Below are the entries. Transcribe exactly the lines from the one with "Definition write_legacy_encrypted_records (bs" through the one with "stop ← map_err", ends included, and leave out all others.

**Source data:**
%%

(* ===== verification/Artifacts.v ===== *)
(** * Artifact types shared by the chunk encoders

    The descriptor, envelope and range types of the artifact crate as far as
    this repository builds and reads them ([chunk.rs] and [manifest.rs]
    re-export them), and the class [ArtifactCrate] of the crate's operations:
    the chunk codec, its limits, and the digests. Their code is outside the
    repository, so every theorem is stated for any implementation. *)

From S2P Require Import Prelude Wire.

Inductive IndexedDatasetKind := WalletScan | Commitments | MerkleCheckpoint | PublicTxid.
Inductive IndexedArtifactRangeKind := Block | TxidIndex | TreePosition | PoiEventIndex.
Inductive CompressionAlgorithm := CompressionNone | Zstd.
Inductive ChainType := Evm.

#[export] Instance IndexedDatasetKind_eq_dec : EqDecision IndexedDatasetKind.
Proof. solve_decision. Defined.
#[export] Instance IndexedArtifactRangeKind_eq_dec : EqDecision IndexedArtifactRangeKind.
Proof. solve_decision. Defined.

#[export] Instance ChainType_eq_dec : EqDecision ChainType.
Proof. solve_decision. Defined.

Record ChainScope := mkScope {
  chain_type : ChainType;
  chain_id : Z;
  railgun_contract : Z;
}.

#[export] Instance ChainScope_eq_dec : EqDecision ChainScope.
Proof. solve_decision. Defined.

Record IndexedArtifactRange := mkRange {
  range_kind : IndexedArtifactRangeKind;
  range_start : Z;
  range_end : Z;
}.

Record ChunkSection := mkSection {
  section_id : Z;
  section_offset : Z;
  section_byte_length : Z;
}.

Record ChunkEnvelopeHeader := mkHeader {
  header_dataset_kind : IndexedDatasetKind;
  header_scope : ChainScope;
  header_range : IndexedArtifactRange;
  header_row_count : Z;
  header_payload_len : Z;
  header_sections : list ChunkSection;
}.

Record ChunkEnvelope := mkEnvelope {
  envelope_header : ChunkEnvelopeHeader;
  envelope_payload : bytes;
}.

Record DatasetDescriptorMetadata := mkMetadata {
  meta_root : option bytes;
  meta_checkpoint_block : option Z;
  meta_tree_number : option Z;
  meta_leaf_count : option Z;
  meta_start_block : option Z;
  meta_end_block : option Z;
  meta_last_indexed_block : option Z;
}.

Record IndexedArtifactDescriptor := mkDescriptor {
  desc_dataset_kind : IndexedDatasetKind;
  desc_scope : ChainScope;
  desc_range : IndexedArtifactRange;
  desc_row_count : Z;
  desc_cid : string;
  desc_sha256 : bytes;
  desc_byte_size : Z;
  desc_encoding_version : Z;
  desc_compression : CompressionAlgorithm;
  desc_metadata : DatasetDescriptorMetadata;
}.

Record ChunkPlanItem := mkPlanItem {
  plan_range : IndexedArtifactRange;
  plan_row_count : Z;
  plan_compressed_byte_size : Z;
}.

(** A prepared chunk: its descriptor, still without CID, and its bytes. *)
Record PublishedChunk := mkPublished {
  published_descriptor : IndexedArtifactDescriptor;
  published_bytes : bytes;
}.

Definition set_cid (d : IndexedArtifactDescriptor) (cid : string) : IndexedArtifactDescriptor :=
  mkDescriptor (desc_dataset_kind d) (desc_scope d) (desc_range d) (desc_row_count d) cid
    (desc_sha256 d) (desc_byte_size d) (desc_encoding_version d) (desc_compression d)
    (desc_metadata d).

(** What the encoders use of the artifact crate. *)
Class ArtifactCrate := {
  MAX_COMPRESSED_CHUNK_BYTES : Z;
  CHUNK_FORMAT_VERSION : Z;
  encode_chunk_bytes : ChunkEnvelope → CompressionAlgorithm → result ChunkError bytes;
  decode_chunk_bytes : IndexedArtifactDescriptor → bytes → result ChunkError ChunkEnvelope;
  (** [ChunkEnvelope::section_payload] *)
  section_payload : ChunkEnvelope → Z → result string bytes;
  sha256 : bytes → bytes;
}.

(** An executable instance for evaluating witnesses: the codec is the payload
    itself behind its length, without compression, and a section is cut out of
    the payload by its offset and length. *)
Definition plain_section (env : ChunkEnvelope) (id : Z) : result string bytes :=
  match list_find (λ s, section_id s = id) (header_sections (envelope_header env)) with
  | Some (_, s) =>
      ok_or (slice (envelope_payload env) (Z.to_nat (section_offset s))
               (Z.to_nat (section_offset s + section_byte_length s)))
        "section outside payload"%string
  | None => Err "missing section"%string
  end.

Definition plain_crate : ArtifactCrate := {|
  MAX_COMPRESSED_CHUNK_BYTES := 10 * 2 ^ 20;
  CHUNK_FORMAT_VERSION := 1;
  encode_chunk_bytes := λ env _, Ok (le_bytes 8 (header_payload_len (envelope_header env)) ++ envelope_payload env);
  decode_chunk_bytes := λ _ _, Err (ChunkCodec 0);
  section_payload := plain_section;
  sha256 := λ bs, be_bytes 32 (le_value bs);
|}.

(** The smallest and largest of a non-empty list of integers
    ([iter().min()] / [iter().max()]). *)
Definition min_list (l : list Z) : option Z :=
  match l with [] => None | x :: l => Some (foldl Z.min x l) end.
Definition max_list (l : list Z) : option Z :=
  match l with [] => None | x :: l => Some (foldl Z.max x l) end.

Lemma foldl_min_le l x : foldl Z.min x l ≤ x ∧ Forall (λ y, foldl Z.min x l ≤ y) l.
Proof.
  revert x. induction l as [|y l IH]; intros x; cbn; [split; [lia|constructor]|].
  destruct (IH (x `min` y)) as [Hx Hl]. split; [lia|]. constructor; [lia|done].
Qed.

Lemma foldl_max_ge l x : x ≤ foldl Z.max x l ∧ Forall (λ y, y ≤ foldl Z.max x l) l.
Proof.
  revert x. induction l as [|y l IH]; intros x; cbn; [split; [lia|constructor]|].
  destruct (IH (x `max` y)) as [Hx Hl]. split; [lia|]. constructor; [lia|done].
Qed.

Lemma min_list_spec l m : min_list l = Some m → Forall (λ y, m ≤ y) l.
Proof.
  destruct l as [|x l]; [done|]. intros [= <-]. destruct (foldl_min_le l x). by constructor.
Qed.

Lemma max_list_spec l m : max_list l = Some m → Forall (λ y, y ≤ m) l.
Proof.
  destruct l as [|x l]; [done|]. intros [= <-]. destruct (foldl_max_ge l x). by constructor.
Qed.
Definition write_legacy_encrypted_records (bs : bytes) (records : list StoredLegacyEncryptedCommitmentRow)
    : wresult bytes :=
  bs ← map_err Chunk (write_len bs (length records));
  try_fold (λ bs record,
    bs ← write_source bs "legacy_encrypted" (le_source record);
    let bs := write_u32 bs (le_tree_number record) in
    let bs := write_u64 bs (le_tree_position record) in
    let bs := bs ++ le_commitment_hash record in
    map_err Chunk (write_bytes bs (le_ciphertext record))) bs records.

Definition write_legacy_generated_records (bs : bytes) (records : list StoredLegacyGeneratedCommitmentRow)
    : wresult bytes :=
  bs ← map_err Chunk (write_len bs (length records));
  try_fold (λ bs record,
    bs ← write_source bs "legacy_generated" (lg_source record);
    let bs := write_u32 bs (lg_tree_number record) in
    let bs := write_u64 bs (lg_tree_position record) in
    let bs := bs ++ lg_commitment_hash record in
    bs ← map_err Chunk (write_bytes bs (lg_preimage record));
    Ok (bs ++ lg_encrypted_random record)) bs records.

(** ** Sections *)
Definition append_section (st : bytes * list ChunkSection) (section_id : Z)
    (write : bytes → wresult bytes) : wresult (bytes * list ChunkSection) :=
  let '(payload, sections) := st in
  offset ← map_err Chunk (ok_or (try_from_len u64_max (length payload)) PayloadTooLarge);
  payload ← write payload;
  stop ← map_err Chunk (ok_or (try_from_len u64_max (length payload)) PayloadTooLarge);
  byte_length ← map_err Chunk (ok_or (checked_sub stop offset) PayloadTooLarge);
  Ok (payload, sections ++ [mkSection section_id offset byte_length]).

Definition wallet_row_counts (rows : StoredWalletScanRows) : list nat :=
  [length (ws_transact_commitments rows); length (ws_shield_commitments rows);
   length (ws_nullifiers rows); length (ws_legacy_encrypted_commitments rows);
   length (ws_legacy_generated_commitments rows)].

Definition encode_wallet_scan_records (rows : StoredWalletScanRows)
    : wresult (bytes * list ChunkSection * Z) :=
  st ← append_section ([], []) TRANSACT_SECTION_ID
    (λ bs, write_transact_records bs (ws_transact_commitments rows));
  st ← append_section st SHIELD_SECTION_ID
    (λ bs, write_shield_records bs (ws_shield_commitments rows));
  st ← append_section st NULLIFIER_SECTION_ID
    (λ bs, write_nullifier_records bs (ws_nullifiers rows));
  st ← append_section st LEGACY_ENCRYPTED_SECTION_ID
    (λ bs, write_legacy_encrypted_records bs (ws_legacy_encrypted_commitments rows));
  st ← append_section st LEGACY_GENERATED_SECTION_ID
    (λ bs, write_legacy_generated_records bs (ws_legacy_generated_commitments rows));
  row_count ← try_fold (λ total count,
      count ← map_err Chunk (ok_or (try_from_len u64_max count) PayloadTooLarge);
      map_err Chunk (ok_or (checked_add u64_max total count) PayloadTooLarge))
    0 (wallet_row_counts rows);
  Ok (st, row_count).

Definition wallet_scan_envelope (scope : ChainScope) (range : IndexedArtifactRange)
    (row_count payload_len : Z) (sections : list ChunkSection) (payload : bytes) : ChunkEnvelope :=
  mkEnvelope (mkHeader WalletScan scope range row_count payload_len sections) payload.

Definition encode_wallet_scan_envelope (scope : ChainScope) (range : IndexedArtifactRange)
    (row_count payload_len : Z) (sections : list ChunkSection) (payload : bytes)
    (compression : CompressionAlgorithm) : result ChunkError bytes :=
  encode_chunk_bytes (wallet_scan_envelope scope range row_count payload_len sections payload) compression.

%%

**Output of the exercise:**
Definition write_legacy_encrypted_records (bs : bytes) (records : list StoredLegacyEncryptedCommitmentRow)
    : wresult bytes :=
  bs ← map_err Chunk (write_len bs (length records));
  try_fold (λ bs record,
    bs ← write_source bs "legacy_encrypted" (le_source record);
    let bs := write_u32 bs (le_tree_number record) in
    let bs := write_u64 bs (le_tree_position record) in
    let bs := bs ++ le_commitment_hash record in
    map_err Chunk (write_bytes bs (le_ciphertext record))) bs records.

Definition write_legacy_generated_records (bs : bytes) (records : list StoredLegacyGeneratedCommitmentRow)
    : wresult bytes :=
  bs ← map_err Chunk (write_len bs (length records));
  try_fold (λ bs record,
    bs ← write_source bs "legacy_generated" (lg_source record);
    let bs := write_u32 bs (lg_tree_number record) in
    let bs := write_u64 bs (lg_tree_position record) in
    let bs := bs ++ lg_commitment_hash record in
    bs ← map_err Chunk (write_bytes bs (lg_preimage record));
    Ok (bs ++ lg_encrypted_random record)) bs records.

(** ** Sections *)
Definition append_section (st : bytes * list ChunkSection) (section_id : Z)
    (write : bytes → wresult bytes) : wresult (bytes * list ChunkSection) :=
  let '(payload, sections) := st in
  offset ← map_err Chunk (ok_or (try_from_len u64_max (length payload)) PayloadTooLarge);
  payload ← write payload;
  stop ← map_err Chunk (ok_or (try_from_len u64_max (length payload)) PayloadTooLarge);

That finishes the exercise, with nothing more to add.